[Stored dataset items]
Lemma print_line_ok bal t : wf now t -> fits (new_balance bal t) -> -2000000000 < bal < 2000000000 ->
  print_line ctime bal (unit_of t) = Ret (new_balance bal t, row ctime (new_balance bal t) t).
Proof.
  intros Hw Hf Hb. destruct (wf_desc now t Hw) as (Hd & _ & _). pose proof Hw as (_ & Hc & _ & Hl). unfold print_line.
  rewrite print_date_ok, print_description_ok by (done || lia). cbn [obind]. rewrite read_amount_ok by done. cbn [obind].
  rewrite sign_cmp. cbn [obind]. rewrite balance_ok by done. cbn [obind]. unfold row. rewrite print_process_ok by done.
  do 2 f_equal. rewrite <- !app_assoc. do 6 f_equal. unfold column, right_in. destruct (t_plus t); cbn [negb Z.eqb]; rewrite <- !app_assoc; repeat f_equal; lia.
Qed.

Lemma print_lines_ok bal ts : Forall (wf now) ts -> all_fit bal ts -> -2000000000 < bal < 2000000000 ->
  print_lines ctime bal (unit_of <$> ts) = Ret (rows ctime bal ts).
Proof.
  intros Hw. revert bal. induction Hw as [|t ts Ht Hw IH]; intros bal Hf Hb; [done|]. destruct Hf as [Hf Hfs].
  rewrite fmap_cons. cbn [print_lines]. rewrite print_line_ok by done. cbn [obind]. rewrite IH; [done|done|]. unfold fits in Hf. lia.
Qed.
(** The sort of the structures is the sort of the transactions. *)
Definition key_of (u : unit_t) : Z := match atoi (date u) with Ret z => z | Stop _ => 0 end.

Lemma key_of_unit t : wf now t -> key_of (unit_of t) = t_date t.
Proof. intros Hw. unfold key_of. by rewrite (date_key now). Qed.

Lemma bpass_fmap k ts : Forall (wf now) ts ->
  bpass key_of k (unit_of <$> ts) = unit_of <$> bpass t_date k ts /\ Forall (wf now) (bpass t_date k ts).
Proof.
  revert ts. induction k as [|k IH]; intros [|t [|t' ts]] Hw; try done. apply Forall_cons in Hw as [Ht [Ht' Hw]%Forall_cons].
  rewrite !fmap_cons. cbn [bpass]. rewrite !key_of_unit by done. destruct (_ <? _).
  - destruct (IH (t :: ts)) as [E Hf]; [by constructor|]. rewrite fmap_cons in E. rewrite E. split; [done|by constructor].
  - destruct (IH (t' :: ts)) as [E Hf]; [by constructor|]. rewrite fmap_cons in E. rewrite E. split; [done|by constructor].
Qed.

Lemma bsort_fmap k ts : Forall (wf now) ts -> bsort key_of k (unit_of <$> ts) = unit_of <$> bsort t_date k ts.
Proof.
  revert ts. induction k as [|k IH]; intros ts Hw; [done|]. cbn [bsort]. destruct (bpass_fmap (S k) ts Hw) as [-> Hf]. by apply IH.
Qed.

Lemma sort_unique (l1 l2 : list txn) : NoDup (t_date <$> l1) -> Permutation l1 l2 -> StronglySorted (key_le t_date) l1 ->
  StronglySorted (key_le t_date) l2 -> l1 = l2.
Proof.
  intros Hd Hp H1 H2. apply (StronglySorted_unique_strong (key_le t_date)); [|done|done|done].
  intros x y Hx Hy L1 L2. unfold key_le in *. rewrite <- Hp in Hy. assert (t_date x = t_date y) as E by lia.
  apply list_elem_of_lookup in Hx as [i Ei], Hy as [j Ej]. assert (i = j); [|congruence].
  apply (NoDup_lookup (t_date <$> l1) i j (t_date x) Hd); rewrite list_lookup_fmap; [by rewrite Ei|rewrite Ej, E; done].
Qed.

Lemma main_ok ts sorted : ts <> [] -> (length ts <= 300)%nat -> Forall (wf now) ts -> NoDup (t_date <$> ts) ->
  Permutation sorted ts -> StronglySorted (fun a b => t_date a <= t_date b) sorted -> all_fit 0 sorted ->
  main now ctime (encode_all ts) = pret (print_sign ++ rows ctime 0 sorted ++ rule).
Proof.
  intros Hne Hlen Hw Hd Hp Hs Hf. unfold main. rewrite parse_ok by done. cbn [pbind pret]. rewrite <- fmap_reverse.
  assert (Permutation (reverse ts) ts) as Hr by apply reverse_Permutation.
  assert (Forall (wf now) (reverse ts)) as Hwr by (by rewrite Hr).
  rewrite (check_time_ok now); [|done| |done|by rewrite Hr].
  2: { intros E. by rewrite E in Hr; apply Permutation_nil in Hr. }
  cbn [pbind pret]. rewrite (sortinput_ok key_of).
  2: { by rewrite length_fmap, length_reverse. }
  2: { apply Forall_fmap. eapply Forall_impl; [exact Hwr|]. intros t Ht. simpl. rewrite key_of_unit by done. by apply (date_key now). }
  cbn [lift pbind]. rewrite length_fmap, bsort_fmap by done.
  destruct (bsort_sorts t_date (reverse ts)) as [Bp Bs].
  rewrite (sort_unique (bsort t_date (length (reverse ts) - 1) (reverse ts)) sorted); [|by rewrite Bp, Hr|by rewrite Bp, Hr, Hp|done|exact Hs].
  unfold PrintStatement. rewrite print_lines_ok; [done|by rewrite Hp|done|lia].
Qed.
End statement.

(** C15: for every input made of 1 to 300 well-formed transactions ([wf]: a date not in the
    future, an amount below 10,000,000.00, a description of at most 74 characters) with different
    dates, in any order, whose running balances, in the order of the dates, are all at
    least 1.00 and below 10,000,000.00 in absolute value ([all_fit]), the program prints the statement: the transactions in
    the order of their dates, each with its amount and the balance so far, in
    columns with thousands separated by commas.  The reading, the check of the
    dates, the sort and the printing are all part of it.  [ctime_text] says what
    the C library documents of [ctime].  Beyond these balances the rows
    come out wrong ([statement_limits]). *)
Theorem statement_correct now ctime ts sorted : now < 2147483648 ->
  (forall t, 0 <= t <= now -> exists s r, ctime t = cstr s r /\ is_str s /\ length s = 25%nat) ->
  ts <> [] -> (length ts <= 300)%nat -> Forall (wf now) ts -> NoDup (t_date <$> ts) ->
  Permutation sorted ts -> StronglySorted (fun a b => t_date a <= t_date b) sorted -> all_fit 0 sorted ->
  main now ctime (encode_all ts) = pret (print_sign ++ rows ctime 0 sorted ++ rule).
Proof. intros. by apply main_ok. Qed.

(** what [parse] reads from the text of transactions is the list of these
    transactions, the last line first. *)
Theorem parse_roundtrip now ts : now < 2147483648 -> Forall (wf now) ts ->
  parse now (encode_all ts) = pret (unit_of <$> reverse ts).
Proof. intros Hnow Hw. rewrite parse_ok by done. by rewrite fmap_reverse. Qed.

(** ** The width of a row *)

Lemma money_bounds x : 0 <= x < 1000000000 -> (4 <= length (money x) <= 12)%nat.
Proof.
  intros Hx. destruct (decide (100 <= x)); [destruct (balance_length x); lia|].
  rewrite money_length by done. rewrite (proj2 (Z.ltb_lt x 100000)) by lia. pose proof (show_digits_length 1 10 (x / 100)) as ->; [simpl; lia|simpl; dlia|lia].
Qed.

Lemma column_length neg x : 0 <= x < 1000000000 -> length (column neg x) = 17%nat.
Proof.
  intros Hx. pose proof (money_bounds x Hx). unfold column, right_in. destruct neg; rewrite !length_app, length_replicate; simpl; lia.
Qed.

### ACTION ITEM
Your answer should consist solely of the lines above from the line with "Proof. intros. by apply main_ok. Qed." to the line with "parse now (encode_all", both included, reproduced exactly.

### EXERCISE RESULT
Proof. intros. by apply main_ok. Qed.

(** what [parse] reads from the text of transactions is the list of these
    transactions, the last line first. *)
Theorem parse_roundtrip now ts : now < 2147483648 -> Forall (wf now) ts ->
  parse now (encode_all ts) = pret (unit_of <$> reverse ts).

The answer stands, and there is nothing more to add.